Stored data entries
(** * config-parser: the section state machine, the registry and the serializer

    A shallow embedding of [parser.go] (package [parser]) and of the
    [MaxConn] directive parser (package [parsers]) of the HAProxy
    configuration parser, with the properties its specification states.

    Conventions of the embedding:
    - a Go [string] is a [string] (a sequence of bytes);
    - a Go function returning [(value, error)] returns a [res]; a Go
      [error] alone is an [option error], [None] being [nil];
    - a run-time panic (nil dereference, failed type assertion, write to a
      nil map) is the outer [None] of an [option];
    - the registry [map[Section]map[string]*ParserTypes] is a [gmap] of
      [gmap]s of locations, and the [ParserTypes] objects live in a heap
      indexed by those locations, so that the aliasing between the
      registry and the active parser set of a parse session is explicit;
    - the mutex is not modelled: every public method takes it on entry and
      releases it on return, and the embedding is sequential;
    - the file system [Save] and [LoadData] act on is a state passed
      through the calls. *)

From Stdlib Require Import ZArith Ascii String List Lia Bool DecimalString.
From Stdlib Require DecimalPos.
From stdpp Require Import base option strings gmap list sorting.

Local Open Scope Z_scope.

(** ** Package [errors] *)

Module errors.

(** [errors.ParseError]: the error a directive parser returns. *)
Record ParseError := mkParseError {
  Parser : string;
  Line : string;
  Message : string
}.

(** The values of Go's [error] interface that the embedded code produces. *)
Inductive error :=
| SectionMissingErr
| SectionAlreadyExistsErr
| AttributeNotFoundErr
| ParseErr (e : ParseError).

#[global] Instance ParseError_eq_dec : EqDecision ParseError.
Proof. solve_decision. Defined.

#[global] Instance error_eq_dec : EqDecision error.
Proof. solve_decision. Defined.

End errors.

Export errors.

(** A Go result [(value, error)]: the value when the error is [nil]. *)
Inductive res (A : Type) :=
| Ok (a : A)
| Err (e : error).

Arguments Ok {A} a.
Arguments Err {A} e.

Definition is_ok {A} (r : res A) : bool :=
  match r with Ok _ => true | Err _ => false end.

(** ** Go's [strings] and [strconv], as far as the code uses them *)

Module strings.

(** [strings.HasPrefix(s, prefix)]. *)
Definition HasPrefix (s pre : string) : bool := String.prefix pre s.

(** [strings.FieldsFunc(s, f)]: the maximal runs of bytes that do not
    satisfy [f]; empty fields are dropped.  [cur] is the field being
    read, reversed; [None] when no field is open. *)
Fixpoint fields_from (f : ascii -> bool) (s : string) (cur : option (list ascii))
  : list string :=
  match s with
  | EmptyString =>
      match cur with
      | Some w => [string_of_list_ascii (rev w)]
      | None => []
      end
  | String c s' =>
      if f c then
        match cur with
        | Some w => string_of_list_ascii (rev w) :: fields_from f s' None
        | None => fields_from f s' None
        end
      else
        match cur with
        | Some w => fields_from f s' (Some (c :: w))
        | None => fields_from f s' (Some [c])
        end
  end.

Definition FieldsFunc (s : string) (f : ascii -> bool) : list string :=
  fields_from f s None.

End strings.

Module strconv.

Inductive NumErr := ErrSyntax | ErrRange.

(** [*strconv.NumError]. *)
Record NumError := mkNumError {
  Func : string;
  Num : string;
  NErr : NumErr
}.

Definition maxUint64 : Z := 2 ^ 64 - 1.

Definition is_digit (c : ascii) : bool :=
  (48 <=? Z.of_N (N_of_ascii c)) && (Z.of_N (N_of_ascii c) <=? 57).

Definition digit_val (c : ascii) : Z := Z.of_N (N_of_ascii c) - 48.

(** The digit loop of [ParseUint(s, 10, 64)]: a byte that is no decimal
    digit is a syntax error, and an overflow of the 64-bit accumulator a
    range error, whichever the loop meets first. *)
Fixpoint parse_digits (s : string) (n : Z) : NumErr + Z :=
  match s with
  | EmptyString => inr n
  | String c s' =>
      if negb (is_digit c) then inl ErrSyntax
      else if maxUint64 / 10 + 1 <=? n then inl ErrRange
      else
        let n1 := n * 10 + digit_val c in
        if maxUint64 <? n1 then inl ErrRange else parse_digits s' n1
  end.

(** [ParseUint(s, 10, 64)]; on a range error Go returns [maxUint64]
    together with the error. *)
Definition ParseUint (s : string) : NumErr + Z :=
  match s with
  | EmptyString => inl ErrSyntax
  | _ => parse_digits s 0
  end.

(** [ParseInt(s, 10, 64)]. *)
Definition ParseInt (s : string) : NumError + Z :=
  match s with
  | EmptyString => inl (mkNumError "ParseInt" s ErrSyntax)
  | String c s' =>
      let neg := Ascii.eqb c "-"%char in
      let body := if Ascii.eqb c "+"%char || neg then s' else s in
      match ParseUint body with
      | inl ErrSyntax => inl (mkNumError "ParseInt" s ErrSyntax)
      | inl ErrRange => inl (mkNumError "ParseInt" s ErrRange)
      | inr un =>
          let cutoff := 2 ^ 63 in
          if negb neg && (cutoff <=? un) then inl (mkNumError "ParseInt" s ErrRange)
          else if neg && (cutoff <? un) then inl (mkNumError "ParseInt" s ErrRange)
          else inr (if neg then - un else un)
      end
  end.

Definition NumErr_text (e : NumErr) : string :=
  match e with
  | ErrSyntax => "invalid syntax"
  | ErrRange => "value out of range"
  end.

(** The [Error()] method of [NumError].  Go quotes the number with [strconv.Quote];
    here the number is put between double quotes as it is (the escapes
    of [Quote] are not modelled; the properties below read the message
    of a number error only for tokens of letters, digits and a sign,
    where [Quote] adds no escape). *)
Definition NumError_Error (e : NumError) : string :=
  let q := String (ascii_of_nat 34) EmptyString in
  "strconv." ++ Func e ++ ": parsing " ++ q ++ Num e ++ q ++ ": " ++ NumErr_text (NErr e).

End strconv.

(** ** Package [helpers] / [common]: line splitting *)

(** Modelled from the spec: [StringSplitIgnoreEmpty] is not among the
    sources.  The specification describes it as the utility that splits
    a text at separator characters and drops the empty items; it is
    [strings.FieldsFunc] with the separators as the splitting
    predicate. *)
Definition StringSplitIgnoreEmpty (s : string) (separators : list ascii) : list string :=
  strings.FieldsFunc s (fun c => existsb (Ascii.eqb c) separators).

(** [fmt.Sprintf("%d", n)]. *)
Definition fmt_d (n : Z) : string := NilZero.string_of_int (Z.to_int n).

(** The line feed and the horizontal tab. *)
Definition LF : ascii := "010"%char.
Definition TAB : ascii := "009"%char.
Definition SP : ascii := " "%char.
Definition nl : string := String LF EmptyString.

(** ** Package [parsers]: the [maxconn] directive *)

Module MaxConn.

Record MaxConn := mkMaxConn {
  Value : Z;
  valid : bool
}.

#[global] Instance MaxConn_eq_dec : EqDecision MaxConn.
Proof. solve_decision. Defined.

Definition Init (m : MaxConn) : MaxConn := mkMaxConn (Value m) false.

Definition GetParserName (m : MaxConn) : string := "maxconn".

(** [Parse] returns the receiver after the call and the pair
    [(changeState, err)]; the state change is the empty string on every
    path. *)
Definition Parse (m : MaxConn) (line wholeLine previousLine : string)
  : MaxConn * res string :=
  if strings.HasPrefix line "maxconn" then
    let parts := StringSplitIgnoreEmpty line [SP] in
    match parts with
    | _ :: p1 :: _ =>
        match strconv.ParseInt p1 with
        | inl err =>
            (m, Err (ParseErr (mkParseError "SectionName" line (strconv.NumError_Error err))))
        | inr num => (mkMaxConn num true, Ok "")
        end
    | _ => (m, Err (ParseErr (mkParseError "SectionName" line "Parse error")))
    end
  else (m, Err (ParseErr (mkParseError "SectionName" line ""))).

Definition Valid (m : MaxConn) : bool := if valid m then true else false.

Definition String_ (m : MaxConn) : list string := ["  maxconn " +:+ fmt_d (Value m)].

End MaxConn.

(** ** Package [parser] *)

(** [type Section string] and its twelve constants. *)
Abbreviation Section_ := string (only parsing).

● What is required: Lines of the data above that include the string "EqDecision" must each be copied.

● Task solution:
#[global] Instance ParseError_eq_dec : EqDecision ParseError.
#[global] Instance error_eq_dec : EqDecision error.
#[global] Instance MaxConn_eq_dec : EqDecision MaxConn.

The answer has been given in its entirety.